We propose that the archaeologists have actually been sampling the debris carried by ancient flood channels beneath the site, including charcoal transported from bushfires that intermittently occurred within the catchment. Flood events more likely explain the accumulation of megafauna remains, and could have mixed old bones with fresh deposits. European graziers also disturbed the site in 1876 by constructing a well to provide water for their cattle. Given the expense of well-digging, we speculate that the graziers made sure it was protected from the damage caused by cattle hooves by lining the surface with small stones collected from further afield, including prehistoric quarries.

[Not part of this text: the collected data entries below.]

(** * Video_Search: the moment-aggregation engine of [video_search.py]

    A shallow embedding of the aggregation code of [src/video_search.py]
    (segment extraction with end-snapping, the pooled "box" aggregation, the
    time-aligned "line" aggregation and the CSV rows they emit), and the
    properties the specification states about it.

    Numbers.  A finite Python float is the rational [Q] it stands for; a
    NaN (what pandas gives for a missing cell, for the min/max of an empty
    column and for the standard deviation of a one-value sample) is [None]
    in [option Q].  Comparisons against NaN are false, arithmetic on NaN is
    NaN.  The arithmetic the source writes out ([et - st],
    [pure_duration + post_extra], [st - pre_duration],
    [available_end + tol], [seg["Time"] - st], [common_time[i] * 1000],
    ...) is binary64 arithmetic: every sum, difference and product is
    rounded to the nearest double ([Float.add], [Float.sub], [Float.mul]),
    and the literal [0.05] is the double nearest to it.  These decide
    which rows are selected, whether an end is snapped, whether a moment
    is excluded and which integer a CSV cell holds.  The routines of numpy
    and pandas ([np.linspace], [np.interp], [np.mean], [Series.mean],
    [Series.std], ...) are given by their mathematical definitions; their
    results are to be read up to the rounding of the last bits.  Overflow
    to an infinity is outside the model, and so is a start or an end that
    is a NaN or an infinity: [Form.post] marks a request that holds one.

    Requests.  FastAPI hands the four form fields [video_id], [start_time],
    [end_time] and [ad_name] over as parallel lists and every loop reads
    entry [i] of each; a request is the list of these rows ([Moment]).

    Store.  [os.path.exists] and [pd.read_csv(..., header=1)] are the read
    path of the per-video datasets; a [Store] says, per video identifier,
    whether the file is absent, unreadable, or which frame it holds. *)

From Stdlib Require Import List String Ascii Bool Arith ZArith QArith Qabs Qminmax.
From Stdlib Require Import Qround Qpower Qreduction.
From Stdlib Require Import Lia Lqa Permutation DecimalString Sorting.Sorted.
Import ListNotations.

Local Open Scope string_scope.
Local Open Scope list_scope.
Local Open Scope Q_scope.

(* ================================================================== *)
(** ** Values                                                          *)
(* ================================================================== *)

(** A float that may be NaN. *)
Definition cell : Type := option Q.

Definition NaN : cell := None.

(** An entry of [start_time] or [end_time] as a function body reads it
    with [float(...)]: a finite float [Num x], or a value on which
    [float] raises [ValueError].  The bodies catch that exception and go
    on with the next moment; the declared type [list[float]] of the
    fields keeps such a value from reaching them (see [Form] below). *)
Inductive form_value : Type :=
  | Num (x : Q)
  | Unparseable (s : string).

Definition float (v : form_value) : option Q :=
  match v with
  | Num x => Some x
  | Unparseable _ => None
  end.

Record Moment : Type := mkMoment {
  video_id : string;
  start_time : form_value;
  end_time : form_value;
  ad_name : string
}.

(** [ORDERED_MEASURES], lines 51-64. *)
Definition ORDERED_MEASURES : list string :=
  [ "Approach / Withdraw";
    "Engagement";
    "Emotional Intensity";
    "Memory Encoding - Detail";
    "Memory Encoding - Global";
    "Memory Encoding - Composite";
    "General Attention - Detail";
    "General Attention - Global";
    "General Attention - Composite";
    "Visual Attention - Detail";
    "Visual Attention - Global";
    "Visual Attention - Composite" ].

(** The decimal [0.05] of the fixed tolerance ([tol] in
    [aggregated_line]). *)
Definition tol : Q := 5 # 100.
(** * AudioDriver: I2S block transport and sample codec of yummyDSP

    A shallow embedding of [src/AudioDriver.cpp] and the properties of its
    sample conversion ([int2Float], [float2Int]) and of its block transport
    ([setup], [enable], [readBlock], [writeBlock]).

    - C++ [float] is IEEE-754 binary32 with round-to-nearest-even, taken from
      the Standard Library's executable [SpecFloat] at precision 24 and
      maximal exponent 128; [double] is the same at 53 and 1024.
    - [int32_t] and [int] are [Z] with the 32-bit wrap-around written out.
    - The I2S driver, the GPIO functions, the allocator and the serial console
      are outside the file: their answers come from a [Platform] instance and
      every call is recorded, with its arguments, in a log. *)

From Stdlib Require Import String.
From Stdlib Require Import ZArith QArith Qabs Qpower Qround Bool List Lia Lqa.
From Stdlib Require Import SpecFloat.
Import ListNotations.
Local Open Scope Z_scope.

(** ** Machine integers *)

(** Value of a 32-bit two's-complement pattern: [int32_t], [int], [esp_err_t]. *)
Definition wrap32 (z : Z) : Z := (z + 2 ^ 31) mod 2 ^ 32 - 2 ^ 31.

(** Value of a 32-bit unsigned pattern: [size_t] and [uint] on the target. *)
Definition uwrap32 (z : Z) : Z := z mod 2 ^ 32.

Definition in_int32 (z : Z) : bool := (- 2 ^ 31 <=? z) && (z <? 2 ^ 31).

Definition add32 (a b : Z) : Z := wrap32 (a + b).
Definition mul32 (a b : Z) : Z := wrap32 (a * b).
Definition shl32 (a n : Z) : Z := wrap32 (Z.shiftl a n).
Definition umul32 (a b : Z) : Z := uwrap32 (a * b).

(** [sizeof(int32_t)] *)
Definition sizeof_int32_t : Z := 4.

(** The Arduino core's [constrain(amt, low, high)] macro,
    [((amt)<(low)?(low):((amt)>(high)?(high):(amt)))], over the type the
    usual arithmetic conversions give its three arguments; [lt] is that
    type's [<]. *)
Definition constrain {A : Type} (lt : A -> A -> bool) (amt low high : A) : A :=
  if lt amt low then low else if lt high amt then high else amt.

(** ** binary32 and binary64 *)

Definition prec : Z := 24.
Definition emax : Z := 128.

Definition float := spec_float.

Definition fmul : float -> float -> float := SFmul prec emax.
Definition fadd : float -> float -> float := SFadd prec emax.
Definition fsub : float -> float -> float := SFsub prec emax.
Definition fneg : float -> float := SFopp.
Definition flt : float -> float -> bool := SFltb.

(** [x] is a binary32 datum: a NaN, an infinity, a zero, or a finite number
    whose mantissa and exponent are the canonical ones of the format. *)
Definition is_float (x : float) : bool := valid_binary prec emax x.

(** Conversion of an [int32_t] to [float]: rounds to nearest, ties to even. *)
Definition float_of_int (n : Z) : float := binary_normalize prec emax n 0 false.

(** Promotion of a [float] to [double]; every binary32 number is a binary64
    number, only the mantissa is re-aligned. *)
Definition double_of_float (x : float) : spec_float :=
  match x with
  | S754_finite s m e => binary_round 53 1024 s m e
  | _ => x
  end.

(** The [double] literal [0.5]. *)
Definition double_0_5 : spec_float := binary_normalize 53 1024 1 (-1) false.

(** A finite float with its fraction discarded (rounding toward zero). *)
Definition Ztrunc (x : float) : option Z :=
  match x with
  | S754_zero _ => Some 0
  | S754_finite s m e => Some (cond_Zopp s (Z.shiftl (Zpos m) e))
  | S754_infinity _ | S754_nan => None
  end.

(** Conversion of a [float] to [int32_t]. C++ defines it only when the
    truncated value is representable in the destination type; [None] stands
    for the cases it leaves undefined (NaN, infinities, magnitude 2^31 or
    more). *)
Definition int_of_float (x : float) : option Z :=
  match Ztrunc x with
  | Some t => if in_int32 t then Some t else None
  | None => None
  end.

(** The rational number a finite float denotes (0 for NaN and the
    infinities, which denote none). *)
Definition SF2Q (x : float) : Q :=
  match x with
  | S754_finite s m e => (inject_Z (cond_Zopp s (Zpos m)) * 2 ^ e)%Q
  | _ => 0%Q
  end.

Definition is_finite (x : float) : bool :=
  match x with
  | S754_zero _ | S754_finite _ _ _ => true
  | _ => false
  end.

(** ** Sample codec (AudioDriver.cpp, lines 44-57) *)

(** [const float AudioDriver::ScaleFloat2Int = 8388608.f;  // 2^23] *)
Definition ScaleFloat2Int : float := S754_finite false 8388608 0.

(** [const float AudioDriver::ScaleInt2Float =
      0.0000000004656612873077392578125f;  // 1 / 2^31];
    the literal is 2^-31 exactly, which binary32 holds as 2^23 * 2^-54. *)
Definition ScaleInt2Float : float := S754_finite false 8388608 (-54).

(** [float int2Float(int32_t sample)]: the integer is converted to [float]
    first, then multiplied. *)
Definition int2Float (sample : Z) : float :=
  fmul (float_of_int sample) ScaleInt2Float.

(** [int32_t float2Int(float sample)].
    - line 53: a binary32 product;
    - line 54: the cast binds to the comparison, [(int32_t)(sample >= 0.5)],
      which compares in [double]; the selected [float], [sample+1] (a binary32
      sum) or [sample], is converted to [int32_t] by the initialisation;
    - line 55: both bounds are [float], so [constrain] compares and selects in
      [float] and the assignment converts back;
    - line 56: a 32-bit left shift. *)
Definition float2Int (sample : float) : option Z :=
  let sample := fmul sample ScaleFloat2Int in
  match int_of_float (if SFleb double_0_5 (double_of_float sample)
                      then fadd sample (float_of_int 1)
                      else sample) with
  | None => None
  | Some y =>
      match int_of_float (constrain flt (float_of_int y)
                            (fneg ScaleFloat2Int)
                            (fsub ScaleFloat2Int (float_of_int 1))) with
      | None => None
      | Some y => Some (shl32 y 8)
      end
  end.

(** The algorithm of the specification with its two arithmetic steps taken
    in the host's binary32 arithmetic, as the code takes them: scale by 2^23
    (a binary32 product); if the scaled value is at least 0.5 add 1 (a
    binary32 sum, rounded to nearest, ties to even) before truncating toward
    zero, otherwise truncate toward zero; clamp the integer into
    [-2^23, 2^23 - 1]; shift left by 8 bits. *)
Definition toWire_scaled (x : float) : float := fmul x ScaleFloat2Int.

Definition toWire_rounded (x : float) : float :=
  let scaled := toWire_scaled x in
  if Qle_bool (1 # 2) (SF2Q scaled) then fadd scaled (float_of_int 1) else scaled.

Definition clamp24 (t : Z) : Z := Z.max (- 2 ^ 23) (Z.min (2 ^ 23 - 1) t).

Definition toWire_spec (x : float) : option Z :=
  match Ztrunc (toWire_rounded x) with
  | Some t => Some (Z.shiftl (clamp24 t) 8)
  | None => None
  end.

(** Truncation toward zero of a rational number. *)
Definition Qtrunc (q : Q) : Z := if Qle_bool 0 q then Qfloor q else Qceiling q.

(** The conversion to the wire format exactly as the specification words it,
    on the number [q] a sample denotes and in exact arithmetic: scale by
    2^23; if the scaled value is at least 0.5 add 1 before truncating toward
    zero, otherwise truncate toward zero; clamp the integer into
    [-2^23, 2^23 - 1]; shift left by 8 bits. *)
Definition toWire_exact (q : Q) : Z :=
  let scaled := (q * 2 ^ 23)%Q in
  let rounded := if Qle_bool (1 # 2) scaled then (scaled + 1)%Q else scaled in
  Z.shiftl (clamp24 (Qtrunc rounded)) 8.

(** ** Notions used to state and prove the codec's properties *)

(** A wire-format sample: a 32-bit word whose low 8 bits are zero. *)
Definition wire_sample (w : Z) : Prop :=
  - 2 ^ 31 <= w < 2 ^ 31 /\ w mod 2 ^ 8 = 0.

(** The largest float below 0.5: [0.5 - 2^-25]. *)
Definition below_half : float := S754_finite false 16777215 (- 25).

(** The integer the exact algorithm clamps, for a scaled value
    [(-1)^s * mm * 2^ee] with a 24-bit [mm]. *)
Definition exact_integer (s : bool) (mm : positive) (ee : Z) : Z :=
  if negb s && (- 24 <=? ee) then Z.shiftl (Zpos mm) ee + 1
  else cond_Zopp s (Z.shiftl (Zpos mm) ee).

(** 256.0 *)
Definition two_to_the_8 : float := S754_finite false 8388608 (- 15).

(** The record [k] one-bit shifts leave of a mantissa [m] that started exact:
    the quotient, the last bit shifted out, and whether any earlier one was
    set. *)
Definition shifted (m k : Z) : shr_record :=
  {| shr_m := m / 2 ^ k;
     shr_r := if k =? 0 then false else Z.odd (m / 2 ^ (k - 1));
     shr_s := if k =? 0 then false else negb (m mod 2 ^ (k - 1) =? 0) |}.

(** [m / 2^n] rounded to the nearest integer, to the even one at a tie. *)
Definition round_half_even (m n : Z) : Z :=
  let q := m / 2 ^ n in
  let r := m mod 2 ^ n in
  let h := 2 ^ (n - 1) in
  if r <? h then q else if h <? r then q + 1
  else if Z.even q then q else q + 1.

(** What [fmul x ScaleFloat2Int] can be, for a binary32 datum [x]. *)
Inductive scaled_shape : float -> Prop :=
| scaled_nan : scaled_shape S754_nan
| scaled_infinity s : scaled_shape (S754_infinity s)
| scaled_zero s : scaled_shape (S754_zero s)
| scaled_normal s mm ee :
    Zpos (digits2_pos mm) = 24 -> - 149 <= ee <= 104 ->
    scaled_shape (S754_finite s mm ee).

(** ** The transport driver and the board, as AudioDriver.cpp uses them *)

(** Enumerators and flags of the ESP-IDF headers; their numeric values play
    no role, so a bitwise-or of flags is kept as the list of its flags. *)
Inductive i2s_mode_t := I2S_MODE_MASTER | I2S_MODE_RX | I2S_MODE_TX.
Inductive i2s_bits_per_sample_t := I2S_BITS_PER_SAMPLE_24BIT.
Inductive i2s_channel_fmt_t := I2S_CHANNEL_FMT_RIGHT_LEFT.
Inductive i2s_comm_format_t := I2S_COMM_FORMAT_I2S | I2S_COMM_FORMAT_I2S_MSB.
Inductive intr_flag_t := ESP_INTR_FLAG_LEVEL1.
Inductive pin_mode_t := OUTPUT.

Record i2s_config_t := {
  mode : list i2s_mode_t;
  sample_rate : Z;
  bits_per_sample : i2s_bits_per_sample_t;
  channel_format : i2s_channel_fmt_t;
  communication_format : list i2s_comm_format_t;
  intr_alloc_flags : intr_flag_t;
  dma_buf_count : Z;
  dma_buf_len : Z;
  use_apll : bool;
  tx_desc_auto_clear : bool;
  fixed_mclk : Z
}.

Record i2s_pin_config_t := {
  bck_io_num : Z;
  ws_io_num : Z;
  data_out_num : Z;
  data_in_num : Z
}.

(** A buffer address: [None] is the null pointer, [Some b] the start of the
    [b]-th allocated block. *)
Definition pointer := option nat.

(** Every call that leaves AudioDriver.cpp, with the arguments it passes. *)
Inductive event :=
| pinMode (pin : Z) (m : pin_mode_t)
| digitalWrite (pin : Z) (level : bool)
| driver_install (port : Z) (cfg : i2s_config_t)
| set_pin (port : Z) (pins : i2s_pin_config_t)
| set_sample_rates (port : Z) (rate : Z)
| zero_dma_buffer (port : Z)
| PIN_FUNC_SELECT_GPIO0_CLK_OUT1
| SET_PERI_REG_BITS_PIN_CTRL_CLK_OUT1
| delay (ms : Z)
| calloc_call (nmemb size : Z)
| read_call (port : Z) (dest : pointer) (size : Z) (ticks_to_wait : Z)
| write_call (port : Z) (src : pointer) (size : Z) (ticks_to_wait : Z)
| Serial_print (s : string)
| Serial_println (n : Z).

(** What lies outside the file. [P] is the state of the platform (driver,
    DMA, clocks, free memory); each driver function answers with its status
    code and moves that state.
    - [i2s_read] also answers the value it leaves in [*bytes_read] and the
      words it stored at the start of [dest];
    - [i2s_write] is given the words it may read from [src] and answers the
      value it leaves in [*bytes_written];
    - [calloc_succeeds] tells whether the allocator, with the given blocks
      already handed out, has room for a request;
    - [BufferSize] is [AudioDriver::BufferSize] of AudioDriver.h, [I2S_NUM_0]
      and [I2S_NUM_MAX] are the enumerators of [i2s_port_t]. *)
Class Platform (P : Type) := {
  BufferSize : Z;
  I2S_NUM_0 : Z;
  I2S_NUM_MAX : Z;
  i2s_driver_install : Z -> i2s_config_t -> P -> Z * P;
  i2s_set_pin : Z -> i2s_pin_config_t -> P -> Z * P;
  i2s_set_sample_rates : Z -> Z -> P -> Z * P;
  i2s_zero_dma_buffer : Z -> P -> Z * P;
  i2s_read : Z -> Z -> Z -> Z -> P -> (Z * Z * list Z) * P;
  i2s_write : Z -> list Z -> Z -> Z -> Z -> P -> (Z * Z) * P;
  calloc_succeeds : Z -> Z -> list (list Z) -> P -> bool
}.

This idea is consistent with the thin layer of stones spread over a large area, with cattle occasionally breaking through the gravel surface and forcing the stone and even cattle bones deeper into the waterlogged soil.

 

The lack of conclusive evidence that humans and megafauna coexisted for a lengthy period casts doubt on Field and Wroe’s assertion that climate change was responsible for the extinction of Australia’s megafauna. However, we do not suggest that newly arrived, well-armed hunters systematically slaughtered all the large beasts they encountered. Recent studies based on the biology of modern-day mammals, combined with observations of people who still practise a traditional hunter-gatherer lifestyle, reveal an unexpected paradox and suggest a further possible explanation as to what happened. Using a mathematical model, it was found that a group of 10 people killing only one juvenile Diprotodon each year would be sufficient to bring about the extinction of that species within 1,000 years. This suggests that here, as in other parts of the world, the arrival of humans in lands previously inhabited only by animals created a volatile combination in which large animals fared badly.

 

Note: The Diprotodon (a rhinoceros-sized wombat), an example of Australia’s now extinct megafauna.